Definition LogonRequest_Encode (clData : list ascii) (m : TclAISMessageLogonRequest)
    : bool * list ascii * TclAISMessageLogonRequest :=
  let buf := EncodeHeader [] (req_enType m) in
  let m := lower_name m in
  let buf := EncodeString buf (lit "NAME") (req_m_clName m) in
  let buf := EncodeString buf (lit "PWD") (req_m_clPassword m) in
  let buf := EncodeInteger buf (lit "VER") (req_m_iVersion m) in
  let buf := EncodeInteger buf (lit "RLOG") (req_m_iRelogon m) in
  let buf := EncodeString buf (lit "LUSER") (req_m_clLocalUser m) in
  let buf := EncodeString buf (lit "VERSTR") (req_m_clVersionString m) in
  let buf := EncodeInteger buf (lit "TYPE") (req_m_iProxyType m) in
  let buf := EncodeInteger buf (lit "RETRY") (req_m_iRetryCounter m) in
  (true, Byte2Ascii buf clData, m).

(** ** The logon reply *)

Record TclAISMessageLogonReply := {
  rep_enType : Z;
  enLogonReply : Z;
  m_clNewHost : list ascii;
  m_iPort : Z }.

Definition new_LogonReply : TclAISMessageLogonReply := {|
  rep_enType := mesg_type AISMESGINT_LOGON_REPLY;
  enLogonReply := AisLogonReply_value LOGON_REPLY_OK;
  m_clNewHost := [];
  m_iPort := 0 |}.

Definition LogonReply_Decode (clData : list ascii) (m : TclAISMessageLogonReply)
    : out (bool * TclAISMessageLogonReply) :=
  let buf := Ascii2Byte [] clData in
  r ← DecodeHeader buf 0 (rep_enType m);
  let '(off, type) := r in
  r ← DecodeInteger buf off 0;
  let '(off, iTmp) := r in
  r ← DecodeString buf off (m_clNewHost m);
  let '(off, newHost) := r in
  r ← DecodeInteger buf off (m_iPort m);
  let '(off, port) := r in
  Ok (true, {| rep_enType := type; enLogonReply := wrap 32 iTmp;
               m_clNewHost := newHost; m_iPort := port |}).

##########

Task brief
Starting with the first record, copy everything through the final one exactly.

Worked solution
Definition LogonRequest_Encode (clData : list ascii) (m : TclAISMessageLogonRequest)
    : bool * list ascii * TclAISMessageLogonRequest :=
  let buf := EncodeHeader [] (req_enType m) in
  let m := lower_name m in
  let buf := EncodeString buf (lit "NAME") (req_m_clName m) in
  let buf := EncodeString buf (lit "PWD") (req_m_clPassword m) in
  let buf := EncodeInteger buf (lit "VER") (req_m_iVersion m) in
  let buf := EncodeInteger buf (lit "RLOG") (req_m_iRelogon m) in
  let buf := EncodeString buf (lit "LUSER") (req_m_clLocalUser m) in
  let buf := EncodeString buf (lit "VERSTR") (req_m_clVersionString m) in
  let buf := EncodeInteger buf (lit "TYPE") (req_m_iProxyType m) in
  let buf := EncodeInteger buf (lit "RETRY") (req_m_iRetryCounter m) in
  (true, Byte2Ascii buf clData, m).

(** ** The logon reply *)

Record TclAISMessageLogonReply := {
  rep_enType : Z;
  enLogonReply : Z;
  m_clNewHost : list ascii;
  m_iPort : Z }.

Definition new_LogonReply : TclAISMessageLogonReply := {|
  rep_enType := mesg_type AISMESGINT_LOGON_REPLY;
  enLogonReply := AisLogonReply_value LOGON_REPLY_OK;
  m_clNewHost := [];
  m_iPort := 0 |}.

Definition LogonReply_Decode (clData : list ascii) (m : TclAISMessageLogonReply)
    : out (bool * TclAISMessageLogonReply) :=
  let buf := Ascii2Byte [] clData in
  r ← DecodeHeader buf 0 (rep_enType m);
  let '(off, type) := r in
  r ← DecodeInteger buf off 0;
  let '(off, iTmp) := r in
  r ← DecodeString buf off (m_clNewHost m);
  let '(off, newHost) := r in
  r ← DecodeInteger buf off (m_iPort m);
  let '(off, port) := r in
  Ok (true, {| rep_enType := type; enLogonReply := wrap 32 iTmp;
               m_clNewHost := newHost; m_iPort := port |}).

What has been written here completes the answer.